▸ **What to do**
Scan the records for the line containing "destruct (_hit_handle s". From there through the last line, write out each line exactly.

Dataset entries

Lemma mouse_press_returns (s : t) (c : Canvas.t) (e : MouseEvent) :
  Qeq_bool (Canvas.zoom c) 0 = false -> gesture_ready s ->
  exists s' c', mouse_press s c e = Some (s', c') /\
                gesture_ready s' /\ Canvas.zoom c' = Canvas.zoom c.
Proof.
  intros Hz Hr. unfold mouse_press.
  destruct (decide (ev_button e ≠ LeftButton)); [by exists s, c|].
  assert (Hsel : forall (Hs : _state s = selected \/ _state s = moving),
    exists s' c',
      (handle ← _hit_handle s c (ev_pos e);
       match handle with
       | Some H_rotate =>
           let center := QPointF_of (rect_center (_rect s)) in
           let a := atan2_deg (inject_Z (pt_y (ev_pos e)) - ptf_y center)
                              (inject_Z (pt_x (ev_pos e)) - ptf_x center) in
           Some (mk rotating (_start s) (_rect s) (_snippet s) (_angle s)
                    (_move_offset s) (_active_handle s) (_resize_anchor s)
                    (_drag_start_rect s) (Some a) (Some (_angle s)), c)
       | Some handle =>
           opp ← _OPPOSITE handle;
           anchor ← handle_lookup (_get_handle_positions s c) opp;
           Some (mk resizing (_start s) (_rect s) (_snippet s) (_angle s)
                    (_move_offset s) (Some handle) (Some anchor)
                    (Some (QRectF_of (_rect s)))
                    (_drag_start_angle s) (_drag_start_sel_angle s), c)
       | None =>
           if _point_in_selection s (ev_pos e) then
             let ctr := rect_center (_rect s) in
             let off := mkQPointF (inject_Z (pt_x (ev_pos e)) - inject_Z (pt_x ctr))
                                  (inject_Z (pt_y (ev_pos e)) - inject_Z (pt_y ctr)) in
             Some (mk moving (_start s) (_rect s) (_snippet s) (_angle s)
                      (Some off) (_active_handle s) (_resize_anchor s)
                      (_drag_start_rect s) (_drag_start_angle s)
                      (_drag_start_sel_angle s), c)
           else press_outside s c (ev_pos e)
       end) = Some (s', c') /\ gesture_ready s' /\ Canvas.zoom c' = Canvas.zoom c).
  { intros Hs.
    destruct (_hit_handle s c (ev_pos e)) as [hit|] eqn:Eh.
    2:{ unfold _hit_handle in Eh. rewrite Hz in Eh.
        destruct Hs as [Hs|Hs]; rewrite Hs in Eh; done. }
    cbn [mbind option_bind]. destruct hit as [h|].
    - destruct (decide (h = H_rotate)) as [-> | Hnr].
      + eexists _, _. split; [reflexivity|]. split; [|done].
        unfold gesture_ready. cbn [_state _drag_start_sel_angle _drag_start_angle].
        split; by eexists.
      + destruct (hit_handle_has_anchor s c _ h Eh Hnr) as (opp & anchor & Eo & Ea).
        rewrite Eo. cbn [mbind option_bind]. rewrite Ea. cbn [mbind option_bind].
        destruct h; try done;
          (eexists _, _; split; [reflexivity|]; split; [|done];
           unfold gesture_ready; cbn [_state _resize_anchor _active_handle _drag_start_rect];
           repeat split; by eexists).
    - destruct (_point_in_selection s (ev_pos e)).
      + eexists _, _. split; [reflexivity|]. done.
      + apply press_outside_returns. }
  destruct (_state s) eqn:Es;
    first [apply press_outside_returns | apply Hsel; auto].
Qed.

▸ **Task response**
    destruct (_hit_handle s c (ev_pos e)) as [hit|] eqn:Eh.
    2:{ unfold _hit_handle in Eh. rewrite Hz in Eh.
        destruct Hs as [Hs|Hs]; rewrite Hs in Eh; done. }
    cbn [mbind option_bind]. destruct hit as [h|].
    - destruct (decide (h = H_rotate)) as [-> | Hnr].
      + eexists _, _. split; [reflexivity|]. split; [|done].
        unfold gesture_ready. cbn [_state _drag_start_sel_angle _drag_start_angle].
        split; by eexists.
      + destruct (hit_handle_has_anchor s c _ h Eh Hnr) as (opp & anchor & Eo & Ea).
        rewrite Eo. cbn [mbind option_bind]. rewrite Ea. cbn [mbind option_bind].
        destruct h; try done;
          (eexists _, _; split; [reflexivity|]; split; [|done];
           unfold gesture_ready; cbn [_state _resize_anchor _active_handle _drag_start_rect];
           repeat split; by eexists).
    - destruct (_point_in_selection s (ev_pos e)).
      + eexists _, _. split; [reflexivity|]. done.
      + apply press_outside_returns. }
  destruct (_state s) eqn:Es;
    first [apply press_outside_returns | apply Hsel; auto].
Qed.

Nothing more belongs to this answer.